The Schwingesperrwerk is a man-made movable barrier located on the Schwinge at its confluence with the Elbe near Stade, Germany. It is part of the flood control program for the Lower Elbe tidewater region, from the weir in Geesthacht to the mouth of the Elbe where it flows into the North Sea. Engineers constructed the Schwingesperrwerk after a storm surge caused severe floods in the region in 1962.

Built between June 1969 to August 1971, the barrier protects the area surrounding the Schwinge. The construction costs of the barrier amounted to about 7.5 million Euro, in 2013 currency. Seven thousand cubic metres of reinforced concrete, 900 tons of rebar steel and 1,200 tons of steel sheet pilings were used in the construction.

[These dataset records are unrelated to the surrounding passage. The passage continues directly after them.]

Lemma read_head_wp V R start blks s :
  store dv p pr V R ∅ s -> layout start (lg s) -> header start blks (V start) -> few R -> (size R < NBUF)%nat ->
  wp read_head (fun _ s' => store dv p pr V R ∅ s' /\
    outer s' = outer (with_lg (loaded (length blks) (length blks) blks (lg s)) s)) s.
Proof.
  intros Hs Hla Hh Hf Hsz. pose proof Hla as [Hdev Hst [Hr1 Hr2] Hlen]. destruct (few_max R start Hf) as [Hm Hz].
  pose proof (hd_max _ _ _ Hh) as Hmax. unfold read_head.
  apply wp_bind, wp_gets. rewrite Hdev, Hst. unfold LOGSIZE, MAXOPBLOCKS in Hr2.
  rewrite (u32_small start) by lia. apply wp_bind.
  eapply wp_mono; [apply (bread_ref V R ∅ start s); try done; [unfold block_ok; lia|by right]|].
  intros b s1 (_ & Hs1 & Ho1). apply wp_bind. apply (bdata_wp dv p pr _ _ _ b start s1 _ Hs1 (lookup_insert_eq _ _ _)).
  rewrite (hd_n _ _ _ Hh), i32_small by (unfold LOGSIZE, MAXOPBLOCKS in Hmax; lia).
  apply wp_bind, wp_modify. rewrite (outer_lg _ _ Ho1). apply wp_bind. eapply wp_mono.
  { apply (for_log_wp (length blks) _ (fun k s2 => store dv p pr V (ref start R) (<[b := start]> ∅) s2 /\
      outer s2 = outer (with_lg (loaded (length blks) k blks (lg s)) s))).
    - done.
    - split; [by apply store_lg|]. unfold loaded. cbn [take app drop].
      replace (with_lh_block _ _) with (with_lh_n (Z.of_nat (length blks)) (lg s)) by by destruct (lg s).
      by apply outer_with_lg.
    - intros k s2 Hk [Hs2 Ho2]. destruct (lookup_lt_is_Some_2 blks k Hk) as [c Hc].
      destruct (hd_home _ _ _ Hh c) as [Hok _]; [by eapply list_elem_of_lookup_2|]. unfold block_ok in Hok.
      rewrite (hd_block _ _ _ Hh _ _ Hc), i32_small by lia. apply lh_set_wp; [lia|].
      assert (lg s2 = loaded (length blks) k blks (lg s)) as -> by exact (outer_lg _ _ Ho2).
      rewrite (loaded_step _ _ _ _ _ Hc) by lia. split; [by apply store_lg|].
      exact (f_equal (with_lg (loaded (length blks) (S k) blks (lg s))) Ho2). }
  intros _ s2 [Hs2 Ho2]. eapply wp_mono.
  { apply (brelse_ref _ _ _ b start s2 Hs2); [done|done|]. intros HR.
    rewrite (outer_disk _ _ Ho2). by apply (c_clean _ _ _ _ _ _ (st_blocks _ _ _ _ _ _ _ Hs)). }
  intros _ s3 [Hs3 Ho3]. split; [done|]. by rewrite Ho3.
Qed.

Lemma recover_wp V R start blks s :
  store dv p pr V R ∅ s -> layout start (lg s) -> header start blks (V start) -> few R ->
  (S (size R) < NBUF)%nat ->
  wp recover_from_log (fun _ s' =>
    (exists V', store dv p pr V' R ∅ s') /\ lh_n (lg s') = 0 /\ layout start (lg s') /\
    disk s' = apply_writes (recover_writes start V blks) (disk s)) s.
Proof.
  intros Hs Hla Hh Hf Hsz. unfold recover_from_log. apply wp_bind.
  eapply wp_mono; [apply (read_head_wp V R start blks s); (done || lia)|]. intros _ s1 [Hs1 Ho1].
  pose proof (loaded_ok _ _ _ _ Hla Hh) as Hl. pose proof (outer_lg _ _ Ho1 : _ = loaded _ _ _ _) as El1.
  rewrite <- El1 in Hl. assert (l_start (lg s1) = start) as Est by (rewrite El1; apply Hla).
  apply wp_bind. eapply wp_mono.
  { apply (install_trans_wp true V R blks s1); (done || lia). }
  rewrite Est. intros _ s2 [Hs2 Ho2]. assert (lg s2 = lg s1) as El2 by (rewrite (outer_lg _ _ Ho2); apply puts_lg).
  apply wp_bind, wp_modify. rewrite El2. fold (empty_log (lg s1)). eapply wp_mono.
  { apply (write_head_wp _ R [] _ (store_lg _ _ _ (empty_log (lg s1)) _ Hs2)); [by eapply empty_log_ok|done|lia]. }
  cbn [l_start lg with_lg empty_log with_lh_n]. rewrite Est. intros _ s3 [Hs3 Ho3].
  split; [by eexists|]. pose proof (outer_lg _ _ Ho3 : _ = empty_log (lg s1)) as El3. rewrite El3.
  split; [done|]. split.
  - destruct Hla as [H1' H2' H3' H4'], Hl as [L1 L2 L3 L4 _ _ _ _]. by split.
  - pose proof (outer_disk _ _ Ho3) as Ed. cbn in Ed. rewrite (outer_disk _ _ Ho2), puts_disk in Ed.
    rewrite (outer_disk _ _ Ho1 : _ = disk s) in Ed. rewrite Ed, setvs_other.
    + unfold recover_writes. by rewrite apply_writes_app.
    + rewrite install_writes_blocks. intros Hin. apply (hd_home _ _ _ Hh) in Hin as [_ Hin]. apply Hin.
      unfold in_log, LOGSIZE, MAXOPBLOCKS. lia.
Qed.

End log.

The structure is 34 metres wide and equally deep. The shipping bay, which has a clearance width of 16 metres, can be closed with two double gates. Their cill lies at 4.5m below normal (NN), while the top of the gates is 7.6m above normal. The gates close at water levels of 2.4 metres above normal. Spanning the barrier is a double-leaf bascule bridge, more commonly known as a draw bridge, which is out of order.

The barrier is managed by the executive agency Stade of the Lower Saxon State Department for Waterway, Coastal and Nature Conservation.